Documentário do espaço
Capítulo 1; versículo 4
Documentário do espaço
Ir à locadora era uma atividade que se fazia em família, a minha tinha videocassete. Coisa de rico na época! Mas a minha família era pobre, ganhamos um videocassete num consórcio do trabalho do meu pai, fui chamada para fazer o sorteio, sentei no colo do brigadiano velho e pus a mão no saco de veludo, girei, girei, girei a mão e o primeiro número a ser sorteado foi o do meu pai. Do batalhão inteiro, foi o dele. “Marmelada”, gritaram, mas eu não espiei. O videocassete virou evento da família. Eu tinha direito a escolher um filme de criança, mas escolhia sempre o mesmo, para desespero do meu pai.
“Já viu esse!”
“Mas quero de novo!”, Dom Drácula, um desenho de um vampiro que era como um pai solo. A filha esperta, o pai um paspalho.ela era cuidava dele. Eu via isso todo final de semana.
Mas quando estávamos saindo da locadora, peguei uma fita de documentário, um fundo preto, nuvens púrpuras, azuis e magenta cobrindo e abraçando as estrelas. De alguma maneira aquela imagem bateu em mim, parecia algodão doce misterioso, eu queria entrar naquela foto, nadar entre aquelas cores. Mas, em um segundo olhar, o magnetismo daquilo começou a despertar algo mais, uma ponta de apreensão surgiu, que lugar era aquele? De onde aquelas coisas vinham?
“Pai, leva esse?”, pedi.
“Só pode escolher uma…”
Dom Drácula numa mão e Cosmos na outra, curiosidade versus conforto, conhecido versus desconhecido… Voltei devagar à sessão infantil, com pena e ressentimento, deixei o vampiro na estante, ainda não tão certa da minha escolha.
Não sabia ler, caminho, de mãos dadas com pai e sacudindo a sacola branca cheia de fitas, pedi para ele lesse o nome do que escolhi.
“Às limites do oceano cósmico”, ele disse, torcendo um pouco o nariz.
Aconchegada no sofá ainda forrado de plástico, vi o videocassete engolir a fita, em instantes uma voz imponente, eu pensava que era tal qual a de um anjo, falou o nome Carl Sagan. Depois, ao som de um piano, um onda imensa, lisa, azul, subiu na tela e despencou sobre si mesma com uma crista branca.
“Isso não é de criança”, meu pai comentou, mas eu já estava irremediavelmente lá, lá dentro, da onda, do mar, do cosmos, porque a primeira coisa que Carl Sagan disse, na ponta de um penhasco foi: “o cosmo é tudo que é, foi ou será.”

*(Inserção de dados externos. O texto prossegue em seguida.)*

Lemma view_operation db p op :
  (view db).(rg_operations) !! (p, op) = o_hash <$> prior_operation db p op.
Proof.
  unfold view, prior_operation. cbn [rg_operations].
  induction (operations db) as [|o l IH]; [done|]. cbn [map list_to_map foldr List.find fst snd]. unfold op_pk at 1.
  destruct (String.eqb_spec (o_project o) p) as [<-|Hne]; cbn [andb].
  - destruct (String.eqb_spec (o_operation o) op) as [<-|Hne]; [by rewrite lookup_insert_eq|].
    by rewrite lookup_insert_ne by congruence.
  - by rewrite lookup_insert_ne by congruence.
Qed.

Lemma view_revisions db p : (view db).(rg_revisions) !! p = pj_revision <$> project_of db p.
Proof.
  unfold view, project_of. cbn [rg_revisions]. induction (projects db) as [|q l IH]; [done|].
  cbn [map list_to_map foldr List.find fst snd]. destruct (String.eqb_spec (pj_project q) p) as [<-|Hne]; [by rewrite lookup_insert_eq|].
  by rewrite lookup_insert_ne.
Qed.

Lemma latest_keys db : NoDup (map decl_pk db.(declarations)) -> NoDup (map decl_key (List.filter (is_latest db) db.(declarations))).
Proof.
  intros Hnd. apply NoDup_fmap_2_strong.
  2: { apply NoDup_fmap_1 in Hnd. clear -Hnd. generalize (is_latest db) as p. intros p. induction Hnd as [|x l Hx _ IH]; [constructor|].
       cbn [List.filter]. destruct (p x); [|done]. constructor; [|done]. by intros [? _]%elem_of_list_filter. }
  intros x y [Hx Lx]%elem_of_list_filter [Hy Ly]%elem_of_list_filter Hk.
  unfold is_latest in Lx, Ly. rewrite forallb_forall in Lx, Ly.
  apply list_elem_of_In in Hx as Ix. apply list_elem_of_In in Hy as Iy. specialize (Lx y Iy). specialize (Ly x Ix). cbn beta in Lx, Ly.
  rewrite (proj2 (same_key_true y x) (eq_sym Hk)) in Lx. rewrite (proj2 (same_key_true x y) Hk) in Ly.
  apply Z.leb_le in Lx, Ly. apply (NoDup_map_eq decl_pk db.(declarations)); try done.
  unfold decl_pk, decl_key in *. injection Hk as -> -> ->. f_equal. lia.
Qed.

E não interessava mais nada diante dessa revelação elevada, extasiante, sedutora, absoluta. Sentir-se parte do todo e o todo parte si, além do tempo, da morte, da vida. Uma coisa só, o cosmos. Não posso dizer que fiquei chocada, não foi isso, era aquela onda, o mar, a imensidão da imagem na capa da fita debaixo do plástico surrado. As letras minúsculas da sinopse jamais dariam conta dessa revelação estarrecedora, de que em algum lugar eu estava, ao mesmo tempo em que tudo estava em mim, porque eu era parte do cosmos também. Me dei conta do quão grande era a coisa por dentro, a imensidão liquefeita onde mergulhava, mas que também estava contida no meu fundo como uma vasilhame. Mas, ao mesmo tempo que estava só nesse incalculável oceano, também estavam os outros, todos eles, que também eram cosmos, estavam ao redor e junto e dentro, porque éramos uma coisa só. Isso aplacou um pouco a minha angústia de solidão, mas ao mesmo tempo me pôs em alas, porque havia muita coisa dentro de mim, coisas que eu não sabia, coisas que poderiam me aterrorizar, coisas eternas e cheias de sentimentos confusos.

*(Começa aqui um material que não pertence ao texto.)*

(** "^[A-Za-z0-9][A-Za-z0-9._:-]*$". *)
Definition is_alnum (c : Ascii.ascii) : bool := is_digit c || in_range 65 90 c || in_range 97 122 c.
Definition id_char (c : Ascii.ascii) : bool :=
  is_alnum c || bool_decide (code c ∈ [46; 95; 58; 45]%nat).
Definition _TASK_ID (s : string) : bool :=
  match s with String c s => is_alnum c && all_chars id_char s | EmptyString => false end.

(** ** Reading records *)

Fixpoint all_dicts (l : list pyval) : option (list pydict) :=
  match l with
  | [] => Some []
  | PDict d :: l => cons d <$> all_dicts l
  | _ => None
  end.

(** The first of [keys] that the dict has, with its value. *)
Definition first_key (keys : list string) (d : pydict) : option pyval :=
  head (omap (fun k => dict_get k d) keys).

Definition _records (value : pyval) (keys : list string) (label : string) : result (list pydict) :=
  let records := match value with
                 | PList l => Some l
                 | PDict d => match first_key keys d with Some (PList l) => Some l | _ => None end
                 | _ => None
                 end in
  match records with
  | None => Err (ValueError (label +:+ " must be an array"))
  | Some l =>
      match all_dicts l with
      | None => Err (ValueError (label +:+ " records must be JSON objects"))
      | Some ds => Ok ds
      end
  end.

Definition _nonempty_string (record : pydict) (field : string) : result string :=
  match dict_get field record with
  | Some (PStr s) => if String.eqb (strip s) "" then Err (ValueError ("task requires non-empty " +:+ field))
                     else Ok (strip s)
  | _ => Err (ValueError ("task requires non-empty " +:+ field))
  end.

Fixpoint _flatten_strings (value : pyval) : list string :=
  match value with
  | PStr s => [s]
  | PList l => concat (map _flatten_strings l)
  | _ => []
  end.

Definition field (key : string) (record : pydict) : pyval := dict_get_default key PNone record.

Definition _scope_paths (value : pyval) (keys : list string) : list string :=
  match value with
  | PDict d => concat (map (fun key => _flatten_strings (field key d)) keys)
  | _ => _flatten_strings value
  end.

Definition proposed : string := "[proposed] ".

(** The body of the loop of [_clean_paths]. *)
Definition clean_path (value : string) : option string :=
  let normalized := strip value in
  let normalized := if starts_with proposed normalized
                    then strip (drop_str (String.length proposed) normalized) else normalized in
  if String.eqb normalized "" then None else Some normalized.

Definition _clean_paths (values : list string) : list string := sorted_set (omap clean_path values).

A onda caiu, a profusão de magenta se expandiu, as estrelas vermelhas e brilhantes piscaram e pulsaram e palpitaram, eu estava lá no início, na semente, meu corpo inteiro tremeu, eu tive vontade de vomitar, a minha cabeça estava girando e meu coração na boca, mal conseguia respeitar, o corpo quente debaixo das cobertas e minhas pernas se cruzaram involuntariamente, eu queria esconder a vergonha de ter molhado a calça. O que havia acontecido? Achei que tinha feito xixi. Mas não… eu soube que não porque imediatamente me senti culpada e envergonhada é algo me compelia a esconder aquilo. Debaixo de mim o plástico do sofá todo úmido. Era meu pai ali do lado, tomando mate, minha mãe do outro, prestando atenção no filme, e eu ali… com cosmos inteiro tentando sair.”